Abstract—A soft-filtering processing architecture based on Sigma-Delta Modulation and Stochastic Computing is proposed. It converts a high-resolution signal using a first order digital Sigma-Delta Modulator into a single-bit one and then exploits Stochastic Computing's encoding to perform area-efficient multiplications. The Sigma-Delta Modulator allows for the input signal to be oversampled at a much higher frequency rate, offering improved performance in terms of SNR, which is not possible with standard Stochastic Computing filter realizations. Spectral simulations results demonstrate the proper signal quantization and operation of the filter, including the filter's roll-off behavior. FPGA synthesis results of the proposed architecture, illustrate its area advantages in comparison to conventional binary filtering.

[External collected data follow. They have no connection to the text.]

(** What a successful [SetupSender] needs. *)
Lemma sender_inv rand kdf aead pub info enc s : SetupSender rand DHKEM_X25519_HKDF_SHA256 kdf aead pub info = Ret (inr (enc, s)) ->
  kdf_of kdf <> None /\ aead_of aead <> None /\ exists eph secret, ecdh_GenerateKey rand = inr eph /\ ecdh_ECDH eph pub = inr secret.
Proof.
  unfold SetupSender. destruct (newDHKem _) as [|kem]; [done|]. unfold Encap. destruct (ecdh_GenerateKey rand) as [|eph]; [done|]. destruct (ecdh_ECDH eph pub) as [|dh] eqn:Ed; [done|].
  destruct (ExtractAndExpand _ _ _); [done|]. cbn [obind]. unfold newContext. destruct (kdf_of kdf); [|done]. destruct (aead_of aead); [|done]. eauto 8.
Qed.
(** The recipient of a sender. *)
Lemma setup_agree rand kdf aead priv info enc s : SetupSender rand DHKEM_X25519_HKDF_SHA256 kdf aead (ecdh_PublicKey priv) info = Ret (inr (enc, s)) ->
  SetupReceipient DHKEM_X25519_HKDF_SHA256 kdf aead priv info enc = Ret (inr s) /\ ready s /\ uint128.value s.(seqNum) = 0.
Proof.
  intros H. destruct (sender_inv _ _ _ _ _ _ _ H) as (Hk & Ha & eph & secret & Hg & Hs).
  destruct (setup_ok rand kdf aead priv info eph secret Hk Ha Hg Hs) as (enc' & s' & H1 & H2). rewrite H in H1. injection H1 as -> ->. exact H2.
Qed.
(** What a read does after records that were dropped. *)
Lemma advanced_later ccs c c1 c' : quiet c (set_retryCount c.(retryCount) c1) -> decrypts c.(in_) c1.(in_) -> advanced ccs c1 c' -> advanced ccs c c'.
Proof.
  intros (H1 & H2 & _ & H4) Hd. cbn in H1, H2, H4. assert (Hn : same_next (in_ c) (in_ c1)) by (by apply received_next, rtc_once).
  destruct Hn as (N1 & N2 & N3 & N4 & N5 & N6).
  assert (Hr : forall h, received (in_ c1) h -> received (in_ c) h) by (intros h; by apply rtc_l).
  intros [| |h record h2 k ? ? ? Hk E ? ? ?]; [eapply adv_hand|eapply adv_input|eapply (adv_cipher _ _ _ h record h2 k)]; try (by apply Hr); try done; try congruence.
Qed.

Lemma process_record_ok ccs typ data c c' s : c.(input) = [] ->
  process_record ReadFull ccs c.(isHandshakeComplete) typ data c = Ret (c', s) -> record_ok ccs typ data c c' s.
Proof.
  intros Hin H. apply bind_inv in H as (c1 & a & [= <- <-] & H). cbn beta in H. unfold record_ok.
  assert (Hua : fails (alert_and_fail ReadFull alertUnexpectedMessage)) by (by apply fails_alert).
  destruct (typ =? recordTypeAlert).
  { destruct data as [|l [|dsc [|]]]; try (by eapply done_fails in H).
    repeat case_match; try (by eapply done_fails in H); try (eapply done_fails in H; [done|apply fails_in_err]).
    by injection H as <- <-. }
  destruct (Z.eqb_spec typ recordTypeChangeCipherSpec) as [->|_].
  { destruct (bool_decide (data = [x01])) eqn:Ed; cbn [negb] in H; [apply bool_decide_eq_true in Ed|eapply done_fails in H; [exact H|by apply fails_alert]].
    repeat case_match; try (by eapply done_fails in H); try (by injection H as <- <-).
    apply bind_inv in H as (c1 & e & Hon & Hk). unfold on in Hon. destruct (changeCipherSpec (in_ c)) as [hc e'] eqn:Ec.
    injection Hon as <- <-. destruct e' as [a|].
    - assert (hc = in_ c /\ a <> alertCloseNotify) as [-> Ha] by (unfold changeCipherSpec in Ec; repeat case_match; simplify_eq; done).
      apply bind_inv in Hk as (c9 & e & He & [= <- <-]). apply fails_alert in He as [(Hh & Hi & _) He]; [|done]. by destruct e.
    - injection Hk as <- <-. cbn. destruct ccs; [|done]. by apply pr_cipher. }
  destruct (Z.eqb_spec typ recordTypeApplicationData) as [->|_].
  { destruct (negb (isHandshakeComplete c) || ccs) eqn:E; [by eapply done_fails in H|].
    apply orb_false_elim in E as [E ->]. apply negb_false_iff in E.
    destruct (len data =? 0) eqn:El; [by injection H as <- <-|]. injection H as <- <-. cbn.
    apply pr_input; [done|done|done|by intros ->|done|done|done]. }
  destruct (Z.eqb_spec typ recordTypeHandshake) as [->|_]; [|by eapply done_fails in H].
  destruct ((len data =? 0) || ccs) eqn:E; [by eapply done_fails in H|]. apply orb_false_elim in E as [E ->].
  injection H as <- <-. cbn. apply pr_hand; [done|done|by intros ->|done|done|done].
Qed.

(** The count is reset only for records that are not ignored. *)
Lemma process_advances ccs complete typ data c c' s : negb (typ =? recordTypeAlert) && negb (typ =? recordTypeChangeCipherSpec) && (0 <? len data) = true ->
  process_record ReadFull ccs complete typ data c = Ret (c', s) -> s <> Retry.
Proof.
  intros [[Ha%negb_true_iff Hc%negb_true_iff]%andb_prop Hl]%andb_prop H. apply bind_inv in H as (c1 & a & _ & H). cbn beta in H.
  rewrite Ha, Hc in H. replace (len data =? 0) with false in H by lia. cbn [orb] in H.
  repeat case_match; unfold done in H; apply bind_inv in H as (c2 & e & _ & [= _ <-]); done.
Qed.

*Index Terms*—Stochastic Computing, Digital Sigma-Delta Modulators, Soft-Filtering, Stochastic Computing Filters

# I. INTRODUCTION

The continuously increasing computational processing demands in modern-day Digital Signal Processors (DSPs), have pushed the research towards efficient alternatives to standard binary computing. Among many unconventional techniques used, Stochastic Computing (SC) is considered a well promising one [1].

SC processes signals by encoding the information of realvalued binary numbers into stochastic sequences [2]. Therefore, its probabilistic nature makes it highly-tolerant to softerrors, for instance bit-flips, that originate from various noisy sources. Moreover, SC has the ability to realize effectively both fundamental arithmetic operations and complex functions at a relatively negligible logic cell cost, when compared to the binary counterparts. These advantages favor several applications that rely heavily on parallel computations including the fields of Neural Networks [3], Digital Image Processing [4], as well as soft-filtering [5]–[8].

Emphasizing on standard Nyquist-rate digital filters, SCbased implementations are proven to be hardware-efficient [5]–[7]. This is due to the fact that binary multipliers are replaced by XNOR gates, thus leading to increased area savings from the intensive multiply-and-add operations. The summation part used in [6], [7] is implemented by MUXs, which is the standard circuit used to implement the addition in SC.

To further increase the spectral characteristics of digital filters, Sigma-Delta Modulators (SDMs) can be used. They convert a higher-resolution signal into a lower one and employ the technique of oversampling, i.e. the sampling of the input signal at a frequency much higher than the Nyquist, to push the in-band noise outside the desired frequency band. Filtering of SDM encoded signals using SC-based implementations, has been investigated in [8]. However, it is approached solely from the SC filter implementation perspective, meaning that the SDM stage's benefits are not investigated and its output is assumed to be available for processing.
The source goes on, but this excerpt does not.